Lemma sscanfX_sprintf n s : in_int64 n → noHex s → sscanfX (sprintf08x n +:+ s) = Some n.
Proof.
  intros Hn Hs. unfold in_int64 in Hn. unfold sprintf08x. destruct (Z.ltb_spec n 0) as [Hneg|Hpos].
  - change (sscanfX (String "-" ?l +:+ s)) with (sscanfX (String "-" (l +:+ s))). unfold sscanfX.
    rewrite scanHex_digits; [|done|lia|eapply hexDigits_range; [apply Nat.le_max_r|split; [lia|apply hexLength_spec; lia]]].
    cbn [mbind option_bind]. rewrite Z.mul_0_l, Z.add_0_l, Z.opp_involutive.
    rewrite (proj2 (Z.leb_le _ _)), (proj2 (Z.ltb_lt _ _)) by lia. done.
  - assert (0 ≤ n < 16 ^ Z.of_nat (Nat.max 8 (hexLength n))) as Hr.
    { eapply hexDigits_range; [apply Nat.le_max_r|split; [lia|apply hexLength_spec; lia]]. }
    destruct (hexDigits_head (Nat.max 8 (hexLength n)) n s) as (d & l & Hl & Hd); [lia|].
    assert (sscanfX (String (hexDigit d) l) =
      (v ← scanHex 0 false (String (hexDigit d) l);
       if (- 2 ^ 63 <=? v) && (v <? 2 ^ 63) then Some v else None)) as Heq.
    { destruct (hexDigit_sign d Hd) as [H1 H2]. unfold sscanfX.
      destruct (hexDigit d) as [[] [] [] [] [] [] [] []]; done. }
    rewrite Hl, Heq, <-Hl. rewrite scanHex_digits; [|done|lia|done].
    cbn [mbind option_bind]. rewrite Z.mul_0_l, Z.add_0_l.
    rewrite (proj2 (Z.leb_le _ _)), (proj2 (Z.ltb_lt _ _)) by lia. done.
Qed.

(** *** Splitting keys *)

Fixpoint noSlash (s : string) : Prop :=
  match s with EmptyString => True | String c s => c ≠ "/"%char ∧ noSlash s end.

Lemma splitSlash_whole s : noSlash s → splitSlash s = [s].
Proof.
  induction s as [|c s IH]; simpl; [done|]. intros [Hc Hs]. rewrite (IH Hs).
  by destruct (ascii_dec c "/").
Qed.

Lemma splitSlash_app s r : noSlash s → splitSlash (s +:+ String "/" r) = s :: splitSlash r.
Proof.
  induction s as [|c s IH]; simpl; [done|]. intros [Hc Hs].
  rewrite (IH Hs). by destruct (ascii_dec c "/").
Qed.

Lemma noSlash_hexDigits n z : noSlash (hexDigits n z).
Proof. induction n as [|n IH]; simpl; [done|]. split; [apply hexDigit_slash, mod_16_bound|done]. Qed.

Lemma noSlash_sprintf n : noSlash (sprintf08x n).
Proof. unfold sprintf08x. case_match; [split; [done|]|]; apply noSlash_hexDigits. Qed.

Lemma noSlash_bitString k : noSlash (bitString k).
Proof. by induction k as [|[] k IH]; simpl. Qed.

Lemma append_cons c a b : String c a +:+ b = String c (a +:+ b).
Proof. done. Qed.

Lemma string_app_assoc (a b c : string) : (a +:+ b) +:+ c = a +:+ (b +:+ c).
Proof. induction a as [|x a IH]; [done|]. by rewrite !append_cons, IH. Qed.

==

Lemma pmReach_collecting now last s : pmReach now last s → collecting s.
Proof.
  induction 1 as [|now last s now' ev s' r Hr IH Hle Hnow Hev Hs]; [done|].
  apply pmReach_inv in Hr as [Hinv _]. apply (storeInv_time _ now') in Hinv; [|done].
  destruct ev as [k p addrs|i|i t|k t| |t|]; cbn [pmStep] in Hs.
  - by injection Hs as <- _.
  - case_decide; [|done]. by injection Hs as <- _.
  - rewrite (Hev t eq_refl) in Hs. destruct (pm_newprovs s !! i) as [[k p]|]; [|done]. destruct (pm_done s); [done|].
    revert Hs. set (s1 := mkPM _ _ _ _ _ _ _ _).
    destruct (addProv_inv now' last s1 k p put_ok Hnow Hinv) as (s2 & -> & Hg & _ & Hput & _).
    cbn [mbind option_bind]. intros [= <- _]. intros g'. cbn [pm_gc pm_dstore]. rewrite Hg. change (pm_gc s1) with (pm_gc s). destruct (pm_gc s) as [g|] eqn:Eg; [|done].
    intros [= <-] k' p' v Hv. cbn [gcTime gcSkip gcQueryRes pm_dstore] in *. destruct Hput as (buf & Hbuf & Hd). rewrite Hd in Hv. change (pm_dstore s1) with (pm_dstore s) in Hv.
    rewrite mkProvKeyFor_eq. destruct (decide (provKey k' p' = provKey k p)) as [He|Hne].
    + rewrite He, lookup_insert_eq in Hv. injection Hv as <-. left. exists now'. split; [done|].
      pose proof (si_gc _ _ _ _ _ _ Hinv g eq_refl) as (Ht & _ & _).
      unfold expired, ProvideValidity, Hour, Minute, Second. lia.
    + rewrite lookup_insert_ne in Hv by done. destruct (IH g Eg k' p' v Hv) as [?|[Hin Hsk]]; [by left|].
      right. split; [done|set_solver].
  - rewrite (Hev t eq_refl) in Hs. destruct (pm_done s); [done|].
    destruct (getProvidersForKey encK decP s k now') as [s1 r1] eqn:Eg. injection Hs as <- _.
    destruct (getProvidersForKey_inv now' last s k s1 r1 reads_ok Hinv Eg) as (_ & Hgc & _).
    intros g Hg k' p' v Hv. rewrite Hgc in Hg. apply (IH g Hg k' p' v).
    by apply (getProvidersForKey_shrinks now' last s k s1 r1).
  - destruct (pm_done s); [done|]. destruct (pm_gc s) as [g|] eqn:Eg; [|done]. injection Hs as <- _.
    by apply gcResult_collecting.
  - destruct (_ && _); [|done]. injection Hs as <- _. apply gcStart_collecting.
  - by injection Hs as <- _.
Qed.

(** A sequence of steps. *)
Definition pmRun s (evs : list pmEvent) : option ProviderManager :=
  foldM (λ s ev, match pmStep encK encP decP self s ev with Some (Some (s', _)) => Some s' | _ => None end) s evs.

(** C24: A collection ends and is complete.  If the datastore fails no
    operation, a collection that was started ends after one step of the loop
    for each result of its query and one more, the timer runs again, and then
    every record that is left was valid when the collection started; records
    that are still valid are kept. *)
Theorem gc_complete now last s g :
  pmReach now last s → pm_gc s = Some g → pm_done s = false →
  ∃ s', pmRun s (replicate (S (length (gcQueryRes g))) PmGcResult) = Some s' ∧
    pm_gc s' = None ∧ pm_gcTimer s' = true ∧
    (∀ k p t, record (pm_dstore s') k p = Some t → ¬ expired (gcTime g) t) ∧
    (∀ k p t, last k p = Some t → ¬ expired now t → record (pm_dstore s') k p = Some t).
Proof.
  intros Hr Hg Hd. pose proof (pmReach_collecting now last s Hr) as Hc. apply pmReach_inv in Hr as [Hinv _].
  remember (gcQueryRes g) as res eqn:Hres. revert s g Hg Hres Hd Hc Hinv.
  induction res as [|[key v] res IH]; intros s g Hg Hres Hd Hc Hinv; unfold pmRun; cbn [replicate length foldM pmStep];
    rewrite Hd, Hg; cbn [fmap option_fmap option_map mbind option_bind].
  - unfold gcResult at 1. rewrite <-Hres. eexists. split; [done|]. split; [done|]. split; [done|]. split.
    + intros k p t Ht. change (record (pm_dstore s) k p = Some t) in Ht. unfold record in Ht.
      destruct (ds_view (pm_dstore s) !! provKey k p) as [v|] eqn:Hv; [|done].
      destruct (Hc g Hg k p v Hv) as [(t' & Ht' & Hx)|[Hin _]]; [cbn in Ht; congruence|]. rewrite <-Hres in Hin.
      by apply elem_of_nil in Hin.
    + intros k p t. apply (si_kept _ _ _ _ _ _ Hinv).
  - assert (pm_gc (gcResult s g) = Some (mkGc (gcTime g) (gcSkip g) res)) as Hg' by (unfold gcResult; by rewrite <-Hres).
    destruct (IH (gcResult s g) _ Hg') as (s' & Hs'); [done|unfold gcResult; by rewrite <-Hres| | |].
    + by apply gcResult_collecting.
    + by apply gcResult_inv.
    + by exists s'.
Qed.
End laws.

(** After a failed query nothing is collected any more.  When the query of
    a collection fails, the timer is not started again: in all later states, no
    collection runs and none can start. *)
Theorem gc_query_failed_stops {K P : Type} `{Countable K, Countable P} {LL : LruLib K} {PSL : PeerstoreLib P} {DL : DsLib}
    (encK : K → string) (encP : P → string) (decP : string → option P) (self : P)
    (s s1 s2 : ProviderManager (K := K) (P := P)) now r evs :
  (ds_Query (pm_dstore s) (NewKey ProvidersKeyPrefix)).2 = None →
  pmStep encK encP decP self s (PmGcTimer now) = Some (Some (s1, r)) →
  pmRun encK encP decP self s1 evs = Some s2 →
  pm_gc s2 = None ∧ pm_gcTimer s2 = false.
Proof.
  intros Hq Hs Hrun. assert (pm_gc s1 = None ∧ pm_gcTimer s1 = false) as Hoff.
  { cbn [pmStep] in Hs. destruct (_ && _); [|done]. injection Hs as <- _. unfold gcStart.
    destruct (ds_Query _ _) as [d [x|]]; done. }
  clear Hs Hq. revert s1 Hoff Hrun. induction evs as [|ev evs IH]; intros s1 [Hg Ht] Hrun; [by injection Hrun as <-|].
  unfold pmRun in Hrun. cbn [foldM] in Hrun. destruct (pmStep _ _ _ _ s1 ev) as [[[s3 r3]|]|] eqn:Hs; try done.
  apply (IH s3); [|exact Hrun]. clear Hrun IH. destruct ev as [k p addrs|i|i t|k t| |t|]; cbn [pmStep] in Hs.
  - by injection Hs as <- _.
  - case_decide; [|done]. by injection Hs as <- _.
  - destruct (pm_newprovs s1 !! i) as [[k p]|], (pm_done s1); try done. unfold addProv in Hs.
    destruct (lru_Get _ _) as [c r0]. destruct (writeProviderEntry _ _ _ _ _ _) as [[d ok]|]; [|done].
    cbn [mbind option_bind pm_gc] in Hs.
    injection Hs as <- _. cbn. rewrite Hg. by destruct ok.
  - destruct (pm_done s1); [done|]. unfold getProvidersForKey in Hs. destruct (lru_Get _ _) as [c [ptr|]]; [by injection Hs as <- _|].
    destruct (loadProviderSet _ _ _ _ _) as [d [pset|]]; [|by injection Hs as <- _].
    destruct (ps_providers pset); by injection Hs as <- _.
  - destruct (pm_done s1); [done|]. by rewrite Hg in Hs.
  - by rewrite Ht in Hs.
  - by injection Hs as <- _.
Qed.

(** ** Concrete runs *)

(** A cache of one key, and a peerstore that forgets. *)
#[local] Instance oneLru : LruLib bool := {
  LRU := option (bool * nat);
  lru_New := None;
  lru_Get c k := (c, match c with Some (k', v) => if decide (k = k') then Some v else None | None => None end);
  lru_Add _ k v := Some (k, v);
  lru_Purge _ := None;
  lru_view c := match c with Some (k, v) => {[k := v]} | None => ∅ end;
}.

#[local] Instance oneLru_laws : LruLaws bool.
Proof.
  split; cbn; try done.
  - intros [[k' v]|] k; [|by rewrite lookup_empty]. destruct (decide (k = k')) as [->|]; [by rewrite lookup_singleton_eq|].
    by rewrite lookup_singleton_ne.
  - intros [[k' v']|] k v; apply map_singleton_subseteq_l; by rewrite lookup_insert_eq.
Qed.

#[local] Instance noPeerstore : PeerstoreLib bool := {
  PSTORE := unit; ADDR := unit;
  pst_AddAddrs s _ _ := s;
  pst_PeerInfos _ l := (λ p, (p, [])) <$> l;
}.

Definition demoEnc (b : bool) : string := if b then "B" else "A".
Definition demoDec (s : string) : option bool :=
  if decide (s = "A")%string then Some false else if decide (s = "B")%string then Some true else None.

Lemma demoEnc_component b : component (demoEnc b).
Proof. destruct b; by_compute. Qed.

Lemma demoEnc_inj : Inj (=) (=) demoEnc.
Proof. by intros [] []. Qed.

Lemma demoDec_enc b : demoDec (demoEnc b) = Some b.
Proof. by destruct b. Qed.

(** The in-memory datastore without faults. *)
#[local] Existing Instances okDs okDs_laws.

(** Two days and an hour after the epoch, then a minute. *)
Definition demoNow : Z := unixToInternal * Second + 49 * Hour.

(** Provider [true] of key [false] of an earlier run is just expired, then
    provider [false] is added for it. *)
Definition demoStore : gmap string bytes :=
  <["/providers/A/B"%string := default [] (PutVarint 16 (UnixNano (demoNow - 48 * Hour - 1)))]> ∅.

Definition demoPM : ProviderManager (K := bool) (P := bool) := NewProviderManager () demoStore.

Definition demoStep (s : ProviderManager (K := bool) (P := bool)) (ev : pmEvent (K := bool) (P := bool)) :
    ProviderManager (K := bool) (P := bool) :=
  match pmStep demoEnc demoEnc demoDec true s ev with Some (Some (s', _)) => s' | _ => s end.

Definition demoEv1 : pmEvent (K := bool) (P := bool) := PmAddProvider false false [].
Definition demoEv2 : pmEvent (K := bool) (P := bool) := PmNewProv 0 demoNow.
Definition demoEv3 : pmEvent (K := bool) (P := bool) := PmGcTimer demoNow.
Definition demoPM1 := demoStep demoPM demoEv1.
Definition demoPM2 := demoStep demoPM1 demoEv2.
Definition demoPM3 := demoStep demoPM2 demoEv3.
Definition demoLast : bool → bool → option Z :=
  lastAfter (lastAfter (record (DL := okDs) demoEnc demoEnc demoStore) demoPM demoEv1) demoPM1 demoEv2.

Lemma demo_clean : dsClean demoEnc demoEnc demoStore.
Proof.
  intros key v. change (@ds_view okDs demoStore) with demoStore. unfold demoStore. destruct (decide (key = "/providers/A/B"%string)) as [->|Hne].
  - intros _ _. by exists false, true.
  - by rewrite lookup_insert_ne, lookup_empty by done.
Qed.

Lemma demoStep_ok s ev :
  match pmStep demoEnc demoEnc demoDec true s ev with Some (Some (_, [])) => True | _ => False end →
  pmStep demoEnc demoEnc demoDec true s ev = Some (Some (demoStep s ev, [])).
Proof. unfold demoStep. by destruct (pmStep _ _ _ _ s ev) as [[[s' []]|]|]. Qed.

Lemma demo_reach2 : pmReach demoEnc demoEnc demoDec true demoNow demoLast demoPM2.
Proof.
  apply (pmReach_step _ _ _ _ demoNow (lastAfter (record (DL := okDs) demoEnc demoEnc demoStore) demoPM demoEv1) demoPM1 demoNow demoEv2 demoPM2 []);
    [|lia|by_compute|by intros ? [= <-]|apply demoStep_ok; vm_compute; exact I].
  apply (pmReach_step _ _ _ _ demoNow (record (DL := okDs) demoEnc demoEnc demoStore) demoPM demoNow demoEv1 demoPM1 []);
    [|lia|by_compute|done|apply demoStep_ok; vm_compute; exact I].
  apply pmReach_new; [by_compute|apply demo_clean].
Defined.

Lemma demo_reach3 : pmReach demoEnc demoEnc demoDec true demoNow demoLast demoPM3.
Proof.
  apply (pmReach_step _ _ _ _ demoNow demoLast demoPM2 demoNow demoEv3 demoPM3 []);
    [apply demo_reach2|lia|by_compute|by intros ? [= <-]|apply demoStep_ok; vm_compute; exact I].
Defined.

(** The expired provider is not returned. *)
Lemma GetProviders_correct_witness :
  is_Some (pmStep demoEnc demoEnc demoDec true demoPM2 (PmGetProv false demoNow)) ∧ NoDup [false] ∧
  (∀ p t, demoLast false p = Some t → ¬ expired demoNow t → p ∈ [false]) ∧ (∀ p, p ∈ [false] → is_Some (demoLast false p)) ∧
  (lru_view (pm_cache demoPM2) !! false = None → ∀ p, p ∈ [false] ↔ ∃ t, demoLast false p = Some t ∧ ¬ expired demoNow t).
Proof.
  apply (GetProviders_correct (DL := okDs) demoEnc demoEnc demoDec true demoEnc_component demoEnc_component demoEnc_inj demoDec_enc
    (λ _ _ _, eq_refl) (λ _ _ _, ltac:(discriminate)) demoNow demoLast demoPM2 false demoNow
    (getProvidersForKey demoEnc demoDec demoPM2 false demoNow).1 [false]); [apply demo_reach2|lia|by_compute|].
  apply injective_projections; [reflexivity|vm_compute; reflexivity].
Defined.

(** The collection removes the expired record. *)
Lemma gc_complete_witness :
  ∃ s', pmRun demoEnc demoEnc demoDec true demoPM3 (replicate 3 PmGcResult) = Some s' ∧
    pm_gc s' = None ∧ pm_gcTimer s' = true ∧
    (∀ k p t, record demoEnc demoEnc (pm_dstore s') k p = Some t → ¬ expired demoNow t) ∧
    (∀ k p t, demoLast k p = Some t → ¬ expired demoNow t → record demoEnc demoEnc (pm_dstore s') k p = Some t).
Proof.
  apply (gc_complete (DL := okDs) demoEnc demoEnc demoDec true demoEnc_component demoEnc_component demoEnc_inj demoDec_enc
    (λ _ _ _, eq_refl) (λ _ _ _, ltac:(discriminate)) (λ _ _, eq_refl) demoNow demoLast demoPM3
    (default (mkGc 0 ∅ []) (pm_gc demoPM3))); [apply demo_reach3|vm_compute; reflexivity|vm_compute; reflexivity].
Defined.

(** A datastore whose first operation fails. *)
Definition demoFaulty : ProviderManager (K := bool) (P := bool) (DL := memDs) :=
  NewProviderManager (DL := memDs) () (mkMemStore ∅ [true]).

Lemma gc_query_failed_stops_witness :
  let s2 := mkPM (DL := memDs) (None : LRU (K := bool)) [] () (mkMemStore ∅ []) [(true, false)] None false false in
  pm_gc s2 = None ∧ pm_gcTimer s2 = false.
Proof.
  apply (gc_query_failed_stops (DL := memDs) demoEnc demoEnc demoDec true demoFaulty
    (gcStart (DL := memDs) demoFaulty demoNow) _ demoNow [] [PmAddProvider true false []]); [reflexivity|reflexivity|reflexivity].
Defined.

**ASSIGNED TASK**
State how many lines of the records contain the word "foldM". Give that number alone.

**SOLUTION TO THIS EXERCISE**
3